Work to complete:
In the data below, find the line containing "else ret tt) ;;;", then set down that line and every later line up to and including the line containing "else (set_secondary_zones (secondary_zones", exactly.

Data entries
==========
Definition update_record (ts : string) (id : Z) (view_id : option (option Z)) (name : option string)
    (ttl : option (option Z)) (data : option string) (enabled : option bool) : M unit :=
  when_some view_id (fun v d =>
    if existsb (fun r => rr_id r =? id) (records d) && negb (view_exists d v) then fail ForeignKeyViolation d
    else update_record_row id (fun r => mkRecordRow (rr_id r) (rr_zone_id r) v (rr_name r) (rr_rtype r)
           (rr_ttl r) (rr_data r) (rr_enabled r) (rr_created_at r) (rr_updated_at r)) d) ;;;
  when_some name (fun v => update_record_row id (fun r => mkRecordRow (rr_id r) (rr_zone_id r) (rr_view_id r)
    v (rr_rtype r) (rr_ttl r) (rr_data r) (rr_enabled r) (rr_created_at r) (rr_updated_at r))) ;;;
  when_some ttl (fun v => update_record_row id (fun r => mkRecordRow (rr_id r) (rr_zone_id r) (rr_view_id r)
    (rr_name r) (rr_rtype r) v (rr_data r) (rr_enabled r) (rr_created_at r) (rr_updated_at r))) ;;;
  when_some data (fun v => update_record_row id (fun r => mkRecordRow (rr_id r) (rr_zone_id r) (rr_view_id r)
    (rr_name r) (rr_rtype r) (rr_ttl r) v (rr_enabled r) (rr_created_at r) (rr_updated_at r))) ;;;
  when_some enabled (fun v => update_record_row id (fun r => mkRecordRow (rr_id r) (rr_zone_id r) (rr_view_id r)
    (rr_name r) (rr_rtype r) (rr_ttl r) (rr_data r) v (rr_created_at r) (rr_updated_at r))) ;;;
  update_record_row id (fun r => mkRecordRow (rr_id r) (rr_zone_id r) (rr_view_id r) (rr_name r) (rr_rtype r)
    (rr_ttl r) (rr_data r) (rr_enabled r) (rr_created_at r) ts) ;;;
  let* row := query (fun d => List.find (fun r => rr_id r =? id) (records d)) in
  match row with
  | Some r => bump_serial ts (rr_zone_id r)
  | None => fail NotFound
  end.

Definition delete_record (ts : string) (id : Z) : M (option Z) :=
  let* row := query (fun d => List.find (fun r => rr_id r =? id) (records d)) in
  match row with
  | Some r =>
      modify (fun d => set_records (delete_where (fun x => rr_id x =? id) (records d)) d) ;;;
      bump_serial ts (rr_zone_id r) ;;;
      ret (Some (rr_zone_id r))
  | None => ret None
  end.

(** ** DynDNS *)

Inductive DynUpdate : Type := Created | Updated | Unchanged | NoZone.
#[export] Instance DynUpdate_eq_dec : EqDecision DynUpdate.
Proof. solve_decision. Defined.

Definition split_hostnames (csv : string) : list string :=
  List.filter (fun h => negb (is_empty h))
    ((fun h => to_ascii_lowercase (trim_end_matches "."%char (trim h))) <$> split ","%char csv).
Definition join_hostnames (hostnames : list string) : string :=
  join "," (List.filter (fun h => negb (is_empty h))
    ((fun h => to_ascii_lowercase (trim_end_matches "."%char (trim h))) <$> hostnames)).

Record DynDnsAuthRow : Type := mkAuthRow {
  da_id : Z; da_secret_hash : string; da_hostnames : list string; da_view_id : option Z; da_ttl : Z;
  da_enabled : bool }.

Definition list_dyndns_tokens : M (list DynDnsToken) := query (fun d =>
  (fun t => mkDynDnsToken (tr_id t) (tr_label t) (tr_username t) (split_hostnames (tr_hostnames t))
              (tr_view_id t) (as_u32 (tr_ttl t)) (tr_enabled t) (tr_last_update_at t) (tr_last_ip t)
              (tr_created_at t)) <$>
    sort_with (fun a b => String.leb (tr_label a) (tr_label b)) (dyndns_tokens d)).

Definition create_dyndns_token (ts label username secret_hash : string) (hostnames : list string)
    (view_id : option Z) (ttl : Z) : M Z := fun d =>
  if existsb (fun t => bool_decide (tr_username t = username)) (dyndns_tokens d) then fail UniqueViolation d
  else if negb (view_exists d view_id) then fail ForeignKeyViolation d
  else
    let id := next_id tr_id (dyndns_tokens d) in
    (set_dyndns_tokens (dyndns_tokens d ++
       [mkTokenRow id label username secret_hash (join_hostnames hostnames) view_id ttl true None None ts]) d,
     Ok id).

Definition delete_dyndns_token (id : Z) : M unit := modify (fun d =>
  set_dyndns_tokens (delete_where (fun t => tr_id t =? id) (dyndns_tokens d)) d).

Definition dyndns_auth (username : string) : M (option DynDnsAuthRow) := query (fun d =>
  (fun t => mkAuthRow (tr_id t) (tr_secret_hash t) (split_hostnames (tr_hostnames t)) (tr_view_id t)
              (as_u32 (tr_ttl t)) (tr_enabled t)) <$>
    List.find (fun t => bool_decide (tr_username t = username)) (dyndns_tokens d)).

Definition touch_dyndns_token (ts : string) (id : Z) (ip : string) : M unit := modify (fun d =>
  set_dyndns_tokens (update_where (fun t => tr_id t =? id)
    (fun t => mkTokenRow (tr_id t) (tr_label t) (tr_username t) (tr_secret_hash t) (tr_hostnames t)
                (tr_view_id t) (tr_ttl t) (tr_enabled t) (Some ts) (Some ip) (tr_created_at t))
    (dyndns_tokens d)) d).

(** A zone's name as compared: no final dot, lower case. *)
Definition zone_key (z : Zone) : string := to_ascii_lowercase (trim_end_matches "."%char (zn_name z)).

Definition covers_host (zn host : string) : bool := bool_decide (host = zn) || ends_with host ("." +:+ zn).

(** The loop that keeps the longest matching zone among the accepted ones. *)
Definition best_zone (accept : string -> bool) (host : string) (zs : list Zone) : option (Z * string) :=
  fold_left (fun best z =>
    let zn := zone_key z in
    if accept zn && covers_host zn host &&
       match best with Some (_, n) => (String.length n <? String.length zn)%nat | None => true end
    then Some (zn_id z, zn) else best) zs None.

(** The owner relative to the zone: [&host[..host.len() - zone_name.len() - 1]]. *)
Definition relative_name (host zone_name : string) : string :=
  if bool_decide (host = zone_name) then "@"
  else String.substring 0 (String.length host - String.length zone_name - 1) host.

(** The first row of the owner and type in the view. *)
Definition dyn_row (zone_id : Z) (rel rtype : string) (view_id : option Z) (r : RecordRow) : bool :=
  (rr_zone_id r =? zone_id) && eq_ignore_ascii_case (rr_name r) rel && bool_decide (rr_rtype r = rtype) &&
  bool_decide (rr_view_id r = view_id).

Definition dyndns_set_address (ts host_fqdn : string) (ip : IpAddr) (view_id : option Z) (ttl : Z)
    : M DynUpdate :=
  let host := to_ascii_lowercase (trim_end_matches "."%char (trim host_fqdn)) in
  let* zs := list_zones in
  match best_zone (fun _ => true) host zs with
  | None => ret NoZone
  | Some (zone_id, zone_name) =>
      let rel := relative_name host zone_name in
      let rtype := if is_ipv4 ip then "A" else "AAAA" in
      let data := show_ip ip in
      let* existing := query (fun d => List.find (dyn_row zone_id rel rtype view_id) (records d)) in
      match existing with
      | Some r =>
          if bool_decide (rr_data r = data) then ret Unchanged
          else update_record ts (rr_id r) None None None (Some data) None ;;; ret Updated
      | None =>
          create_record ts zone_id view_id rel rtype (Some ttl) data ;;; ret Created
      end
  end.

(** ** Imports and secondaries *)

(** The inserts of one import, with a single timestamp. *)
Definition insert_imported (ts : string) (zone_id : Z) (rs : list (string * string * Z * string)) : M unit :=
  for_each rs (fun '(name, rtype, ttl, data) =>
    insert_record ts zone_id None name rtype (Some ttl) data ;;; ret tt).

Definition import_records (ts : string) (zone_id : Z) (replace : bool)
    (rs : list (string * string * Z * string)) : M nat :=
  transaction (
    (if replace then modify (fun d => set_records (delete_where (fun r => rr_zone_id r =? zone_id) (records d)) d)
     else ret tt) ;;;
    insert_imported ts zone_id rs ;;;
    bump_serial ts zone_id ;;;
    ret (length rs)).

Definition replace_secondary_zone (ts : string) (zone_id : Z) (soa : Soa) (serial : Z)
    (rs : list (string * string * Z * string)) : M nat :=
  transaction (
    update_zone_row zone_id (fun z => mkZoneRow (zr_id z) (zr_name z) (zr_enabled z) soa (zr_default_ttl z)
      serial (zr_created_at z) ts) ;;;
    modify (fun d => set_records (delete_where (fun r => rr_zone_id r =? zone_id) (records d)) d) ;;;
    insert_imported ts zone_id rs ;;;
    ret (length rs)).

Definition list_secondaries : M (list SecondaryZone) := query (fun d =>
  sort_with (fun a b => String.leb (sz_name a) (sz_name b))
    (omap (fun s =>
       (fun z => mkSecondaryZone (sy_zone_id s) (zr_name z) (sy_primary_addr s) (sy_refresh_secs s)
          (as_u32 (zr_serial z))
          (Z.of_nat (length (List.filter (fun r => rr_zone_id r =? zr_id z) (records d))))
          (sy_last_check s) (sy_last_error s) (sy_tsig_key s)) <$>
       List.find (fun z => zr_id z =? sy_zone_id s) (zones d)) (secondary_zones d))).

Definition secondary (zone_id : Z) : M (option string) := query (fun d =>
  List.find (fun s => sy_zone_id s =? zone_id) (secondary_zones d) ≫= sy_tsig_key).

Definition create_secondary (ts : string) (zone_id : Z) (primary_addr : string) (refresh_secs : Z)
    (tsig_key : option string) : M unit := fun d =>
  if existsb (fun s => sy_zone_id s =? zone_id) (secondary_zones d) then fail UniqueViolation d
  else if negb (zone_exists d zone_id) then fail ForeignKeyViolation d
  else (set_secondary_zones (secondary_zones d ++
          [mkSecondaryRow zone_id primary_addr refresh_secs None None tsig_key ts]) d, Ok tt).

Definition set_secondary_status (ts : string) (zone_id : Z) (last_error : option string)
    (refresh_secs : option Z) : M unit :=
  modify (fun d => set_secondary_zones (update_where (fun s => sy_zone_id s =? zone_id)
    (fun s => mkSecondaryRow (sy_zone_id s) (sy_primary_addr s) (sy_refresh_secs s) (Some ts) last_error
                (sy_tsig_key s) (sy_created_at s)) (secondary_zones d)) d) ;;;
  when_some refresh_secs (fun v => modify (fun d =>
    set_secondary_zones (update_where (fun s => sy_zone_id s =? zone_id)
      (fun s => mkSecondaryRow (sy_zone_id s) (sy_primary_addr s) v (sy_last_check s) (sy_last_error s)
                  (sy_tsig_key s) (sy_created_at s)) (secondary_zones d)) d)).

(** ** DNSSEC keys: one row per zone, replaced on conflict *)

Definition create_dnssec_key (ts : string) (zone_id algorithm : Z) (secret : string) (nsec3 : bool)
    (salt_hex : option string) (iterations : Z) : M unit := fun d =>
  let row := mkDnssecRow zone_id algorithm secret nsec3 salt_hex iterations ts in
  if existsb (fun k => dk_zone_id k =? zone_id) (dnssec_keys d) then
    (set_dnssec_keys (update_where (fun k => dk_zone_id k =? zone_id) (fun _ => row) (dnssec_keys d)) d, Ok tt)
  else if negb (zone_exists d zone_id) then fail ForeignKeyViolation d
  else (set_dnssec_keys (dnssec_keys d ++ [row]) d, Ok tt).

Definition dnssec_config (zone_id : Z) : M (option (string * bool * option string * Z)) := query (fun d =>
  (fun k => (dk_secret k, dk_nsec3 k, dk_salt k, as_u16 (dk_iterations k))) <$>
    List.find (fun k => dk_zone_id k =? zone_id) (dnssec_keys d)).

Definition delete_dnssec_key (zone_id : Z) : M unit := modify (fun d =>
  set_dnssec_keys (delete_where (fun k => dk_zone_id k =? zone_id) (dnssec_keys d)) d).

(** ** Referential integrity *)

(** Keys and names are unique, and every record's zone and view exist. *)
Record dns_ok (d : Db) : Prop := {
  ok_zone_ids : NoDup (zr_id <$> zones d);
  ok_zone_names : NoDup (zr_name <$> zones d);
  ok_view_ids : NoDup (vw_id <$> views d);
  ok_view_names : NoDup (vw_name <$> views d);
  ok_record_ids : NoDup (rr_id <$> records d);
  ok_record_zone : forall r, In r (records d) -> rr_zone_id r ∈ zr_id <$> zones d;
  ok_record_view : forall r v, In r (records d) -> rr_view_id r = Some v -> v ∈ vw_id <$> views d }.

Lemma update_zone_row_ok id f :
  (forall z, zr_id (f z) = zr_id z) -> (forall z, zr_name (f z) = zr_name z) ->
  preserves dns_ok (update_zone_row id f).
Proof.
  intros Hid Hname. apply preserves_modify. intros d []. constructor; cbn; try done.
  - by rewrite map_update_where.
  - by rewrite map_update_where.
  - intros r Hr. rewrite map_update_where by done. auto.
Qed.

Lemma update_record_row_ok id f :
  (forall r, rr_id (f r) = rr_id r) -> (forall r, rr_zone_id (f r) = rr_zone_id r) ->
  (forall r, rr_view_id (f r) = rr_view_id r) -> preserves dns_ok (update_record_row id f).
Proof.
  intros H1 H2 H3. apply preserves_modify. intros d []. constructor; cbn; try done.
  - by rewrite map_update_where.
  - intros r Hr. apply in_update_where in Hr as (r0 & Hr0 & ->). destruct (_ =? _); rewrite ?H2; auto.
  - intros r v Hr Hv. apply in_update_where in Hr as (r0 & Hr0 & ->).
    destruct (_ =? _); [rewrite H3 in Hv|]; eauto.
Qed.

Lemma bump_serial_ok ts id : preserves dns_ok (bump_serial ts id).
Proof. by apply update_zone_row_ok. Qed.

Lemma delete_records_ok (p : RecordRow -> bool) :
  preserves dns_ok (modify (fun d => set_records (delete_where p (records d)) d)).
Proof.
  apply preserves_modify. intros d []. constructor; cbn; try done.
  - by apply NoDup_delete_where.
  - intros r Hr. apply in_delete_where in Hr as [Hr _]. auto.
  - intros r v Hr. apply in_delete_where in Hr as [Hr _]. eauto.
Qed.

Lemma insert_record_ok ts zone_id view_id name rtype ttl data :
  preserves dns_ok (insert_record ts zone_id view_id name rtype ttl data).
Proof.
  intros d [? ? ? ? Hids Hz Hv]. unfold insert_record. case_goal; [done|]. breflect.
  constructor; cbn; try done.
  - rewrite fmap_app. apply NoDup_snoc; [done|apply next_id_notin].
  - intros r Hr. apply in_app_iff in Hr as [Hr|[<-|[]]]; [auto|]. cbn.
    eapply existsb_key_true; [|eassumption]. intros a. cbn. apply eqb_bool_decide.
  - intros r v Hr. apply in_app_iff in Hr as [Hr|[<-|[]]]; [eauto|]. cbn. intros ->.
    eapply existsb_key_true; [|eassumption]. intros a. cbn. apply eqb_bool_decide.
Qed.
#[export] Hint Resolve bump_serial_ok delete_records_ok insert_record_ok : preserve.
==========
Expected output:
     else ret tt) ;;;
    insert_imported ts zone_id rs ;;;
    bump_serial ts zone_id ;;;
    ret (length rs)).

Definition replace_secondary_zone (ts : string) (zone_id : Z) (soa : Soa) (serial : Z)
    (rs : list (string * string * Z * string)) : M nat :=
  transaction (
    update_zone_row zone_id (fun z => mkZoneRow (zr_id z) (zr_name z) (zr_enabled z) soa (zr_default_ttl z)
      serial (zr_created_at z) ts) ;;;
    modify (fun d => set_records (delete_where (fun r => rr_zone_id r =? zone_id) (records d)) d) ;;;
    insert_imported ts zone_id rs ;;;
    ret (length rs)).

Definition list_secondaries : M (list SecondaryZone) := query (fun d =>
  sort_with (fun a b => String.leb (sz_name a) (sz_name b))
    (omap (fun s =>
       (fun z => mkSecondaryZone (sy_zone_id s) (zr_name z) (sy_primary_addr s) (sy_refresh_secs s)
          (as_u32 (zr_serial z))
          (Z.of_nat (length (List.filter (fun r => rr_zone_id r =? zr_id z) (records d))))
          (sy_last_check s) (sy_last_error s) (sy_tsig_key s)) <$>
       List.find (fun z => zr_id z =? sy_zone_id s) (zones d)) (secondary_zones d))).

Definition secondary (zone_id : Z) : M (option string) := query (fun d =>
  List.find (fun s => sy_zone_id s =? zone_id) (secondary_zones d) ≫= sy_tsig_key).

Definition create_secondary (ts : string) (zone_id : Z) (primary_addr : string) (refresh_secs : Z)
    (tsig_key : option string) : M unit := fun d =>
  if existsb (fun s => sy_zone_id s =? zone_id) (secondary_zones d) then fail UniqueViolation d
  else if negb (zone_exists d zone_id) then fail ForeignKeyViolation d
  else (set_secondary_zones (secondary_zones d ++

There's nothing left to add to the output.